Deep eutectic solvents are similar to ionic liquids in physicochemical properties such as viscosity, volatility and density. The deep eutectic solvent is very useful as an inhibitor of thermodynamic formation of gas hydrates through molecular screening, hydrate formation experiments, and phase equilibrium measurements.

이하, 26 bar 이상의 압력 조건에서 생성된다.When gas or crude oil is transported, deposits such as hydrate are formed in the transport pipe, which prevents the transport of gas or crude oil. Hydrates are formed under low-temperature and high-pressure conditions, for example, when water molecules and hydrocarbon-based molecules such as ethane, methane, nitrogen, carbon dioxide, hydrogen sulfide, and propane physically combine

Hereinafter, it is produced under pressure conditions of 26 bar or more.

However, conventional hydrate formation inhibitors either do not sufficiently inhibit the formation of gas hydrates, or require too much of an inhibitor to inhibit gas hydrate formation. Most of them have properties and processes that are difficult to recover, which is undesirable in terms of environmental protection. Therefore, there is a demand for a new generation inhibitor capable of effectively suppressing the formation of gas hydrates.

Accordingly, the present inventors provide an economical hydrate formation inhibitor with improved hydrate formation inhibitory effect by solving the above-described problems.

The hydrate formation inhibitor of the present invention is one of thermodynamic hydrate formation inhibitors (THIs).

When the hydrate formation inhibitor of the present invention is used, it is a substance that inhibits hydrate formation by changing the equilibrium temperature and/or pressure of gas hydrate to low temperature and high pressure conditions, respectively. In addition, the hydrate formation inhibitor is excellent in the hydrate formation inhibitory effect even when a small amount is used.

The gas hydrate formation inhibitor of the present invention can lower the gas hydrate initiation temperature under a certain pressure.
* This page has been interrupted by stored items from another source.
(** X18. For a birthday other than 29 February and a valid [now] up to
    year 9998, [days_to_birthday] returns a number from 0 to 365 and never
    raises.  Against the date-only count [D] of days from today to the
    next occurrence of the birthday: it returns [D] when [now] is exactly
    midnight; at any later time of day it returns [D - 1] when the
    birthday is not today, and 364 or 365 when it is today. *)
Theorem days_to_birthday_count r bd bday today :
  rec_birthday r = Some bd → strptime (value bd) = Some bday →
  ¬ (month bday = 2 ∧ day bday = 29) →
  valid_datetime today → year today ≤ 9998 →
  ∃ n D, days_to_birthday r today = Days n
         ∧ spec_days_to_next_birthday bday today = Some D
         ∧ 0 ≤ n ≤ 365 ∧ 0 ≤ D ≤ 365
         ∧ (time_of_day today = 0 → n = D)
         ∧ (time_of_day today ≠ 0 →
            (1 ≤ D → n = D - 1) ∧ (D = 0 → 364 ≤ n)).
Proof.
  intros Hb Hp Hnot Hvt Hy.
  pose proof (strptime_nonempty _ _ Hp) as Hne.
  pose proof (strptime_inv _ _ Hp) as (y0 & bm & bdd & Hv0 & _ & ->).
  cbn [month day] in Hnot.
  pose proof (time_of_day_range _ Hvt) as Htod.
  pose proof Hvt as (Hvd & _).
  pose proof (proj1 (valid_date_inv _ _ _) Hvd) as (HY & Hm & Hd).
  pose proof (proj1 (valid_date_inv _ _ _) Hv0) as (_ & Hbm & _).
  pose proof (non_feb29_day _ _ _ Hv0 Hnot) as Hbd.
  assert (valid_date (year today) bm bdd = true) as HvY
    by (apply (valid_date_other_year y0); [done|done|lia]).
  assert (valid_date (year today + 1) bm bdd = true) as HvY1
    by (apply (valid_date_other_year y0); [done|done|lia]).
  assert (valid_datetime (date_only today)) as Hvt0
    by (unfold valid_datetime, date_only; simpl; repeat split; try done; lia).
  pose proof (dt_gt_midnight today bm bdd Hvt) as Hgt.
  pose proof (dt_gt_midnight (date_only today) bm bdd Hvt0) as Hgt0.
  cbn [date_only year month day] in Hgt0.
  assert (time_of_day (date_only today) = 0) as Htod0 by done.
  rewrite Htod0 in Hgt0. clear Htod0 Hvt0.
  destruct (birthday_distances (is_leap (year today)) (is_leap (year today + 1))
              (month today) (day today) bm bdd Hm Hbm Hd Hbd)
    as (Ha365 & Hc1 & Hpast & Hsame & Hfuture).
  unfold days_to_birthday, spec_days_to_next_birthday.
  rewrite Hb, Hp. rewrite (proj2 (String.eqb_neq _ _) Hne).
  rewrite !(replace_year_midnight y0 (year today)) by done. cbv iota.
  rewrite !(replace_year_midnight (year today) (year today + 1)) by done.
  rewrite !(replace_year_midnight y0 (year today + 1)) by done. cbv iota.
  rewrite !(sub_days_from_midnight _ today) by done.
  destruct today as [Y m d hh mi ss us]. unfold date_only in *.
  cbn [year month day] in *.
  rewrite !toordinal_unfold, !days_before_year_succ.
  destruct (dt_gt (mkDT Y m d hh mi ss us) (mkDT Y bm bdd 0 0 0 0));
    destruct (dt_gt (mkDT Y m d 0 0 0 0) (mkDT Y bm bdd 0 0 0 0)).
  - pose proof (proj1 Hgt0 eq_refl) as E0.
    eexists _, _. split; [reflexivity|]. split; [reflexivity|].
    destruct (time_of_day (mkDT Y m d hh mi ss us) =? 0) eqn:Et;
      rewrite ?Z.eqb_eq, ?Z.eqb_neq in Et; lia.
  - pose proof (proj1 Hgt eq_refl) as E.
    assert (¬ (bm < m ∨ m = bm ∧ (bdd < d ∨ d = bdd ∧ 0 < 0)))
      as E0 by (intros HH; by apply Hgt0 in HH).
    eexists _, _. split; [reflexivity|]. split; [reflexivity|].
    destruct (time_of_day (mkDT Y m d hh mi ss us) =? 0) eqn:Et;
      rewrite ?Z.eqb_eq, ?Z.eqb_neq in Et; lia.
  - pose proof (proj1 Hgt0 eq_refl) as E0.
    assert (false = true) as E by (apply Hgt; lia). done.
  - assert (¬ (bm < m ∨ m = bm ∧ (bdd < d ∨ d = bdd
                 ∧ 0 < time_of_day (mkDT Y m d hh mi ss us))))
      as E by (intros HH; by apply Hgt in HH).
    eexists _, _. split; [reflexivity|]. split; [reflexivity|].
    destruct (time_of_day (mkDT Y m d hh mi ss us) =? 0) eqn:Et;
      rewrite ?Z.eqb_eq, ?Z.eqb_neq in Et; lia.
Qed.
(** * Document summarizer: chunk-and-combine pipeline and Q&A session

    A shallow embedding of [advanced_summarizer.py] and [document_qa.py].

    - Python [str] is a sequence of Unicode code points: [list N].
    - Python [int] is [Z]; Python [float] is IEEE-754 binary64, i.e. the
      primitive [float] of the kernel.
    - The OpenAI client is the outside world: every call to
      [client.chat.completions.create] asks a [service] for a [reply], and is
      recorded in a call log threaded through the program by a state monad.
    - [print] statements are not modelled. *)

From Stdlib Require Import ZArith NArith List Bool Lia String Ascii.
From Stdlib Require Import Numbers.DecimalString.
From Stdlib Require Import Floats.PrimFloat Floats.FloatOps Floats.SpecFloat.
Import ListNotations.

Set Warnings "-inexact-float".
Local Open Scope Z_scope.

(** ** Strings *)

Module Str.

Definition char := N.
Definition str := list char.

(** Line feed, and the blank-line separator ['\n\n']. *)
Definition nl : char := 10%N.
Definition nn : str := [nl; nl].

(** A literal of the source, as code points. *)
Definition lit (s : string) : str := map N_of_ascii (list_ascii_of_string s).

(** [len(s)], for a string and for a list. *)
Definition len {A} (s : list A) : Z := Z.of_nat (List.length s).

(** Truth value of a string: [if s:] holds when [s] is not empty. *)
Definition truthy (s : str) : bool :=
  match s with
  | [] => false
  | _ :: _ => true
  end.

(** [str.isspace] on one code point (CPython's [_PyUnicode_IsWhitespace]). *)
Definition isspace (c : char) : bool :=
  ((9 <=? c) && (c <=? 13) || (28 <=? c) && (c <=? 32)
   || (c =? 133) || (c =? 160) || (c =? 5760)
   || (8192 <=? c) && (c <=? 8202)
   || (c =? 8232) || (c =? 8233) || (c =? 8239) || (c =? 8287)
   || (c =? 12288))%N.

(** [s.lstrip()] and [s.rstrip()]: without the whitespace at the left end,
    at the right end. *)
Fixpoint lstrip (s : str) : str :=
  match s with
  | [] => []
  | c :: s' => if isspace c then lstrip s' else s
  end.

Fixpoint rstrip (s : str) : str :=
  match s with
  | [] => []
  | c :: s' =>
      match rstrip s' with
      | [] => if isspace c then [] else [c]
      | t => c :: t
      end
  end.

(** [s.strip()] *)
Definition strip (s : str) : str := rstrip (lstrip s).

(** [sep.join(parts)] *)
Fixpoint join (sep : str) (parts : list str) : str :=
  match parts with
  | [] => []
  | [p] => p
  | p :: rest => p ++ sep ++ join sep rest
  end.
Lemma free_list_insert_spec s bl idx bp sz :
  rep s bl idx -> In (bp, sz, false) (blist (FreeBlocks s + 80) bl) ->
  (forall k, 0 <= k < 17 -> ~ In bp (idx k)) ->
  wp (free_list_insert bp) (fun _ s' =>
     rep s' bl (idx_set idx (size_class_of sz) (bp :: idx (size_class_of sz)))
     /\ same_region s s' /\
     (forall a, ~ link_word s bl a -> mem s' a = mem s a)) s.
Proof.
  intros R Hi Hn. pose proof R as (L & I & [N1 N2]).
  pose proof (block_facts _ _ _ _ _ L Hi) as (G & B & Th & Tf).
  pose proof (size_class_of_range sz) as Hc.
  unfold free_list_insert.
  assert (EH : HDRP bp = bp - 4) by (unfold HDRP, WSIZE; apply wrap_small; lia).
  rewrite EH.
  apply wp_bind, wp_GET_SIZE; [apply valid_iff; lia|].
  rewrite Th, size_of_tag by lia.
  apply wp_bind, wp_get_FreeBlocks.
  set (c := size_class_of sz) in *.
  assert (ES : wrap (FreeBlocks s + WSIZE * c) = FreeBlocks s + 4 * c)
    by (unfold WSIZE; apply wrap_small; lia).
  rewrite ES. clear ES.
  remember (FreeBlocks s + 4 * c) as slot eqn:Eslot.
  apply wp_bind, wp_GET; [apply valid_iff; lia|].
  destruct (I c Hc) as [Ihd Idl]. rewrite <- Eslot in Ihd, Idl.
  assert (EP : pAtC bp = bp + 4) by (unfold pAtC, WSIZE; apply wrap_small; lia).
  rewrite EP. unfold p_to_char.
  assert (Oth : forall k, 0 <= k < 17 -> k <> c -> forall a, In a (idx k) ->
            a <> bp /\ a mod 8 = 0 /\ FreeBlocks s + 80 <= a /\
            ~ In a (idx c)).
  { intros k Hk Hne a Ha.
    destruct (node_facts _ _ _ _ _ R Hk Ha) as (sa & _ & _ & ?).
    repeat split; try tauto.
    - intros ->. exact (Hn k Hk Ha).
    - intros Ha'. apply Hne. eapply node_bucket_unique; eauto. }
  destruct (mem s slot =? 0) eqn:E0.
  - apply Z.eqb_eq in E0.
    assert (El : idx c = []).
    { destruct (idx c) as [|h r] eqn:El; auto. simpl in Ihd.
      destruct (node_facts _ _ _ c h R Hc) as (sh & _ & _ & ?);
        [rewrite El; now left | lia]. }
    apply wp_bind, wp_PUT; [apply valid_iff; lia|].
    apply wp_bind, wp_PUT; [apply valid_iff; simpl; lia|].
    apply wp_PUT; [apply valid_iff; simpl; lia|].
    cbn [mem set_mem]. rewrite !wrap_small by lia.
    split; [|split].
    + rewrite El. eapply rep_update; eauto.
      * unfold same_region; simpl; tauto.
      * intros a Ha. cbn [mem set_mem].
        destruct (link_word_node _ _ _ _ Hi).
        rewrite !upd_other; auto; intros ->; apply Ha; auto.
        left. lia.
      * intros k Hk Hne. cbn [mem set_mem]. split.
        -- rewrite !upd_other; auto; lia.
        -- intros a Ha. destruct (Oth k Hk Hne a Ha) as (? & ? & ? & ?).
           rewrite !upd_other; auto; lia.
      * cbn [mem set_mem]. rewrite <- Eslot.
        rewrite !upd_other by (lia). now rewrite upd_same.
      * cbn [mem set_mem]. rewrite <- Eslot. unfold dll. simpl.
        rewrite upd_same. rewrite upd_other by lia. rewrite upd_same. auto.
      * intros a [<-|[]]. exists sz. auto.
      * constructor; [simpl; tauto | constructor].
    + unfold same_region; simpl; tauto.
    + intros a Ha. cbn [mem set_mem].
      destruct (link_word_node _ _ _ _ Hi).
      rewrite !upd_other; auto; intros ->; apply Ha; auto.
      left. lia.
  - apply Z.eqb_neq in E0.
    destruct (idx c) as [|h r] eqn:El; [simpl in Ihd; lia|].
    simpl in Ihd.
    destruct (node_facts _ _ _ c h R Hc) as (sh & Hh & _ & Hhf);
      [rewrite El; now left|].
    assert (Hbh : bp <> h).
    { intros ->. apply (Hn c Hc). rewrite El. now left. }
    apply wp_bind, wp_PUT; [apply valid_iff; lia|].
    apply wp_bind, wp_GET; [apply valid_iff; simpl; lia|].
    cbn [mem set_mem]. rewrite upd_other by (lia).
    apply wp_bind, wp_PUT; [apply valid_iff; simpl; lia|].
    apply wp_bind, wp_GET; [apply valid_iff; simpl; lia|].
    cbn [mem set_mem]. rewrite !upd_other by (lia).
    rewrite Ihd.
    apply wp_bind, wp_PUT; [apply valid_iff; simpl; lia|].
    apply wp_PUT; [apply valid_iff; simpl; lia|].
    cbn [mem set_mem]. rewrite !wrap_small by lia.
    assert (Fm : forall a, ~ link_word s bl a ->
      upd (upd (upd (upd (mem s) bp slot) (bp + 4) h) h bp) slot bp a = mem s a).
    { intros a Ha.
      destruct (link_word_node _ _ _ _ Hi).
      destruct (link_word_node _ _ _ _ Hh).
      rewrite !upd_other; auto; intros ->; apply Ha; auto.
      left. lia. }
    split; [|split]; auto.
    + eapply rep_update; eauto.
      * unfold same_region; simpl; tauto.
      * intros k Hk Hne. cbn [mem set_mem]. split.
        -- rewrite !upd_other; auto; lia.
        -- intros a Ha. destruct (Oth k Hk Hne a Ha) as (? & ? & ? & Hac).
           assert (a <> h) by (intros ->; apply Hac; now left).
           rewrite !upd_other; auto; lia.
      * cbn [mem set_mem]. rewrite <- Eslot. now rewrite upd_same.
      * cbn [mem set_mem]. rewrite <- Eslot. unfold dll. simpl.
        unfold dll in Idl. simpl in Idl. destruct Idl as (D1 & D2 & D3).
        specialize (N2 c Hc). rewrite El in N2.
        apply NoDup_cons_iff in N2. destruct N2 as [Hnh Hnr].
        repeat split.
        -- rewrite !upd_other by (lia). now rewrite upd_same.
        -- rewrite !upd_other by (lia). now rewrite upd_same.
        -- rewrite !upd_other by (lia). now rewrite upd_same.
        -- rewrite !upd_other by (lia). auto.
        -- eapply dlseg_frame; [|exact D3]. intros a Ha.
           destruct (node_facts _ _ _ c a R Hc) as (sa & _ & _ & ?);
             [rewrite El; now right|].
           assert (a <> h) by (intros ->; auto).
           assert (a <> bp).
           { intros ->. apply (Hn c Hc). rewrite El. now right. }
           rewrite !upd_other; auto; lia.
      * intros a [<-|Ha]; [exists sz; auto|].
        apply N1; auto. rewrite El. exact Ha.
      * constructor; [intros Hx; apply (Hn c Hc); rewrite El; exact Hx|].
        specialize (N2 c Hc). rewrite El in N2. exact N2.
    + unfold same_region; simpl; tauto.
Qed.
(** * faust: consumer offset tracking, commit advancement and changelog tables

    A shallow embedding of [faust/transport/base.py] (the base [Consumer]) and
    of [faust/tables.py] (the changelog-mirrored [Table]), with the properties
    of the offset-commit core stated and proved over it.

    Python objects that are mutated in place become fields of an explicit
    state record that every method threads; a method that can raise returns
    a [result].  Code is modelled sequentially: the interleaving of
    coroutines at [await] points is outside the model, so [_commit_mutex]
    does not appear. *)

From stdpp Require Import base decidable option list sorting countable gmap strings.
From Stdlib Require Import ZArith Lia Ascii.

Local Open Scope Z_scope.

(** ** Python runtime vocabulary *)

Module py.

(** Exceptions that the modelled code can raise.  [DriverError] stands for
    whatever a broker driver raises from its commit call. *)
Inductive exn : Type :=
| StopIteration
| IndexError
| KeyError
| ValueError
| AttributeError
| DriverError (what : string).

(** How a call ends: with a value, or with a raised exception. *)
Inductive result (A : Type) : Type :=
| Returned (a : A)
| Raised (e : exn).
Arguments Returned {A} a.
Arguments Raised {A} e.

(** A method of an object whose attributes are [S]: it runs on the
    attributes, leaves them changed, and returns or raises.  What it
    changed before raising stays changed. *)
Definition Method (S A : Type) : Type := S → S * result A.

Global Instance Method_ret {S} : MRet (Method S) := λ A a s, (s, Returned a).

Global Instance Method_bind {S} : MBind (Method S) := λ A B f m s,
  match m s with
  | (s', Returned a) => f a s'
  | (s', Raised e) => (s', Raised e)
  end.
(** Where a symbol with a price and a market capitalisation ends. *)
Lemma scan_symbol_stored symbol price market_cap metrics flag :
  scanner_is_penny_stock price market_cap metrics = Ok flag ->
  let s := mkStock (Some metrics) (Some []) in
  let percentage :=
    py_sum (dict_values (breakdown s)) / float_of_int (5 * len (breakdown s)) * 100 in
  scan_symbol symbol (Some price) (Some market_cap) metrics =
  Stored
    (dict_update
       (dict_update
          [ ("Symbol", VStr (symbol ++ ".NS"));
            ("Price", VNum price);
            ("Market Cap (Cr)", VNum (market_cap / 10000000));
            ("Score (%)", VNum percentage);
            ("Penny_stock", flag) ]
          (metrics_values metrics))
       (with_suffix (quantitative_entries metrics))).
Proof.
  intros Hflag. cbv zeta. unfold scan_symbol. rewrite Hflag.
  cbv beta iota zeta delta [bind].
  rewrite (multibagger_score_two_dim_spec (mkStock (Some metrics) (Some []))).
  reflexivity.
Qed.
(** C10. If an earlier edge path [j] and a later one [j'] have the same
    (start id, end id) pair and [j'] is the last with that pair, then the
    counter ids of the intermediate elements of [j] are keys neither of the
    returned nodes mapping nor of any returned edge, although the counter
    consumed them (every counter id of [j'] is larger), while the blocks
    among the intermediate elements of [j'] are in the nodes mapping under
    their counter ids. *)
Theorem build_duplicate_pair_last_wins (edge_paths : list edge_path) nodes edges
    (j j' : nat) (ep ep' : edge_path) :
  build_newly_indexed_path_dict edge_paths = Some (nodes, edges) ->
  nth_error edge_paths j = Some ep -> nth_error edge_paths j' = Some ep' -> (j < j')%nat ->
  src_tgt_ids ep' = src_tgt_ids ep ->
  (forall k ep'', (j' < k)%nat -> nth_error edge_paths k = Some ep'' ->
     src_tgt_ids ep'' <> src_tgt_ids ep) ->
  (forall i, (1 <= i <= n_inter ep)%nat ->
     dict_get Z.eqb (fresh_id edge_paths j i) nodes = None
     /\ (forall k1 k2, In (k1, k2) (map fst edges) ->
           k1 <> fresh_id edge_paths j i /\ k2 <> fresh_id edge_paths j i)
     /\ (forall i', (1 <= i' <= n_inter ep')%nat ->
           fresh_id edge_paths j i < fresh_id edge_paths j' i'))
  /\ (forall i b, (1 <= i <= n_inter ep')%nat -> Nat.even i = true ->
        nth_error (path_nodes ep') i = Some b ->
        dict_get Z.eqb (fresh_id edge_paths j' i) nodes = Some b).
Proof.
  intros Hb Hj Hj' Hlt Hpair Hlast.
  destruct (build_items _ _ _ Hb) as [IP [Hiff Hloop]].
  destruct (latice_loop_spec _ _ _ _ _ Hloop) as [Hnodes Hedges].
  set (W := concat (map (fun '(_, it) => even_entries 0 it) IP)) in Hnodes.
  assert (Hstored : forall P it, In (P, it) IP -> forall p k v, nth_error it p = Some (k, v) ->
            exists j'' ep'', nth_error edge_paths j'' = Some ep''
              /\ (forall k' ep''', (j'' < k')%nat -> nth_error edge_paths k' = Some ep''' ->
                    src_tgt_ids ep''' <> src_tgt_ids ep'')
              /\ nth_error (index_expected (max_endpoint_id edge_paths + 1
                                             + id_offset edge_paths j'') ep'') p = Some (k, v)).
  { intros P it HPit p k v Hp; apply Hiff in HPit as [j'' [ep'' [Hj'' [-> [-> Hl]]]]].
    exists j'', ep''; auto. }
  (* a stored entry never carries a counter id of path [j] *)
  assert (Hnot_j : forall j'' ep'' p k v, nth_error edge_paths j'' = Some ep'' ->
            (forall k' ep''', (j'' < k')%nat -> nth_error edge_paths k' = Some ep''' ->
               src_tgt_ids ep''' <> src_tgt_ids ep'') ->
            nth_error (index_expected (max_endpoint_id edge_paths + 1
                                        + id_offset edge_paths j'') ep'') p = Some (k, v) ->
            forall i, (1 <= i <= n_inter ep)%nat -> k <> fresh_id edge_paths j i).
  { intros j'' ep'' p k v Hj'' Hl Hp i Hi ->.
    destruct (item_entry _ _ _ _ _ _ Hj'' Hp) as [[Hk _] | [Hr [Hk _]]].
    - pose proof (fresh_id_gt edge_paths j i (proj1 Hi)); lia.
    - destruct (fresh_id_inj _ _ _ _ _ _ _ Hj Hi Hj'' Hr Hk) as [<- _].
      rewrite Hj in Hj''; injection Hj'' as <-.
      apply (Hl j' ep' Hlt Hj' Hpair). }
  split.
  - intros i Hi; split; [|split].
    + rewrite Hnodes, (dict_get_fold_absent Z.eqb Z.eqb_eq); [reflexivity|].
      intros v Hw; apply writes_in in Hw as [P [it [p [HPit [Hp _]]]]].
      destruct (Hstored P it HPit p _ v Hp) as [j'' [ep'' [Hj'' [Hl Hp']]]].
      exact (Hnot_j _ _ _ _ _ Hj'' Hl Hp' i Hi eq_refl).
    + intros k1 k2 Hin; destruct (Hedges k1 k2 Hin) as [[] | [P [it [HPit [H1 H2]]]]].
      apply in_map_iff in H1 as [[k1' v1] [Hk1 H1]]; cbn [fst] in Hk1; subst k1'.
      apply in_map_iff in H2 as [[k2' v2] [Hk2 H2]]; cbn [fst] in Hk2; subst k2'.
      apply In_nth_error in H1 as [p1 Hp1]; apply In_nth_error in H2 as [p2 Hp2].
      destruct (Hstored P it HPit p1 _ _ Hp1) as [j1 [ep1 [Hj1 [Hl1 Hq1]]]].
      destruct (Hstored P it HPit p2 _ _ Hp2) as [j2 [ep2 [Hj2 [Hl2 Hq2]]]].
      split; [exact (Hnot_j _ _ _ _ _ Hj1 Hl1 Hq1 i Hi) | exact (Hnot_j _ _ _ _ _ Hj2 Hl2 Hq2 i Hi)].
    + intros i' Hi'; pose proof (id_offset_mono edge_paths j j' ep Hj Hlt).
      unfold fresh_id, id_offset; unfold n_inter in *; lia.
  - intros i b Hi Ei Hbi; rewrite Hnodes; apply (dict_get_fold_set Z.eqb Z.eqb_eq).
    + exists b; apply writes_in.
      exists (src_tgt_ids ep'),
        (index_expected (max_endpoint_id edge_paths + 1 + id_offset edge_paths j') ep'), i.
      split; [|split; [|exact Ei]].
      * apply Hiff; exists j', ep'; split; [exact Hj'|]; split; [reflexivity|]; split; [reflexivity|].
        rewrite Hpair; exact Hlast.
      * rewrite (index_expected_mid _ _ i b) by (unfold n_inter in Hi; first [lia | exact Hbi]).
        reflexivity.
    + intros v Hw; apply writes_in in Hw as [P [it [p [HPit [Hp _]]]]].
      destruct (Hstored P it HPit p _ v Hp) as [j'' [ep'' [Hj'' [_ Hp']]]].
      destruct (item_entry _ _ _ _ _ _ Hj'' Hp') as [[Hk _] | [Hr [Hk Hv]]].
      * pose proof (fresh_id_gt edge_paths j' i (proj1 Hi)); lia.
      * destruct (fresh_id_inj _ _ _ _ _ _ _ Hj' Hi Hj'' Hr Hk) as [<- <-].
        rewrite Hj' in Hj''; injection Hj'' as <-; congruence.
Qed.

Lemma build_duplicate_pair_last_wins_witness :
  dict_get Z.eqb 2
    [(0, ((0, 0, 0), "xzz"%string)); (4, ((3, 0, 0), "xzx"%string));
     (1, ((6, 0, 0), "zzx"%string))] = None
  /\ dict_get Z.eqb 4
    [(0, ((0, 0, 0), "xzz"%string)); (4, ((3, 0, 0), "xzx"%string));
     (1, ((6, 0, 0), "zzx"%string))] = Some ((3, 0, 0), "xzx"%string).
Proof.
  pose (p1 := {| src_tgt_ids := (0, 1);
                 path_nodes := [((0, 0, 0), "xzz"%string); ((1, 0, 0), "zxo"%string);
                                ((3, 0, 0), "xzx"%string)] |}).
  pose (p2 := {| src_tgt_ids := (0, 1);
                 path_nodes := [((0, 0, 0), "xzz"%string); ((1, 0, 0), "zxo"%string);
                                ((3, 0, 0), "xzx"%string); ((4, 0, 0), "oxz"%string);
                                ((6, 0, 0), "zzx"%string)] |}).
  destruct (build_duplicate_pair_last_wins [p1; p2]
    [(0, ((0, 0, 0), "xzz"%string)); (4, ((3, 0, 0), "xzx"%string));
     (1, ((6, 0, 0), "zzx"%string))]
    [((0, 4), "zxo"%string); ((4, 1), "oxz"%string)]
    0 1 p1 p2)
    as [Hold Hnew].
  - unfold p1, p2; vm_compute; reflexivity.
  - reflexivity.
  - reflexivity.
  - lia.
  - reflexivity.
  - intros [|[|k]] ep'' Hk; [lia | lia | destruct k; discriminate].
  - split.
    + exact (proj1 (Hold 1%nat ltac:(cbn; lia))).
    + exact (Hnew 2%nat ((3, 0, 0), "xzx"%string) ltac:(cbn; lia) eq_refl eq_refl).
Defined.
In addition, the gas hydrate generation induction time may be delayed under the measurement temperature and pressure. And since a small content can be used, it is very advantageous both environmentally and economically.

The equilibrium temperature shift of the hydrate formation inhibitor is 2 to 3K, or 2.2 to 2.8K, or 2.5K. The equilibrium temperature of the shift in the specification refers to the difference between the CH ₄ hydrates and hydrates generate the equilibrium temperature of the inhibitor in the equilibrium temperature of the hydrate of CH ₄ at about 8.0MPa and about 8.0MPa. Here, the content of the hydrate formation inhibitor is 1.0 to 5.0 mol%, for example 3.0 mol%.

The melting point of the deep eutectic solvent ranges, for example, from 275.2 K to 305.2 K.

The gas hydrate formation inhibitor of the present invention can lower the gas hydrate formation temperature under the same pressure, and also significantly delay the gas hydrate formation time under the same temperature and pressure.

Deep eutectic solvents have physicochemical properties such as viscosity, volatility, and density that are very similar to those of ionic liquids and are environmentally friendly. Therefore, these physicochemical properties can be applied as an inhibitor of thermodynamic formation of gas hydrates, and when analyzed through actual computational and experimental results, the deep eutectic solvent moves the phase equilibrium of methane hydrate to low temperature and high pressure conditions to generate hydrate itself. It is excellent in the effect of continuously maintaining the inhibition of hydrate production while suppressing the

The content of the deep eutectic solvent is 1 to 10 mol %, 1 to 5 mol %, for example 1.2 to 3.5 mol %, based on the sum of the gas hydrate and the deep eutectic solvent (100 mol %). When the content of the deep eutectic solvent is in the above range, it may take too much cost when actually applied to work, and when applied to a pipe or the like, it is to cause corrosion of the pipe, foam generation, deposition on the pipe surface, etc. It has an excellent effect of inhibiting hydrate formation without it.

The hydrate formation inhibitor of the present invention is water, methanol, ethanol, n-propanol, isopropanol, ethylene glycol, propylene glycol, potassium formate, methylacrylamide, acrylamide, N-butylacrylamide, sodium chloride, polyvinylidone, ionic Liquid, amino acid, ethylene glycol, glycerol, malonic acid, benzoic acid, glycine, TBAB (tetrabutylammonium bromide), TBAC (tetrabutylammonium chloride), Et2 (EtOH)ACl (diethylethanolammonium) chloride) may further include one or more substances selected from among them.

The amino acid is, for example, one or two or more selected from the group consisting of L-proline, L-serine, glycine, L-alanine and L-valine.

Ionic liquids are, for example, N-hydroxyethyl-N-methylpyrrolidinium chloride, N-butyl-N-methylpyrrolidinium tetrafluoroborate, N-hydroxyethyl-N-methylpyrrolidinium tetrafluoro It may be Roborate.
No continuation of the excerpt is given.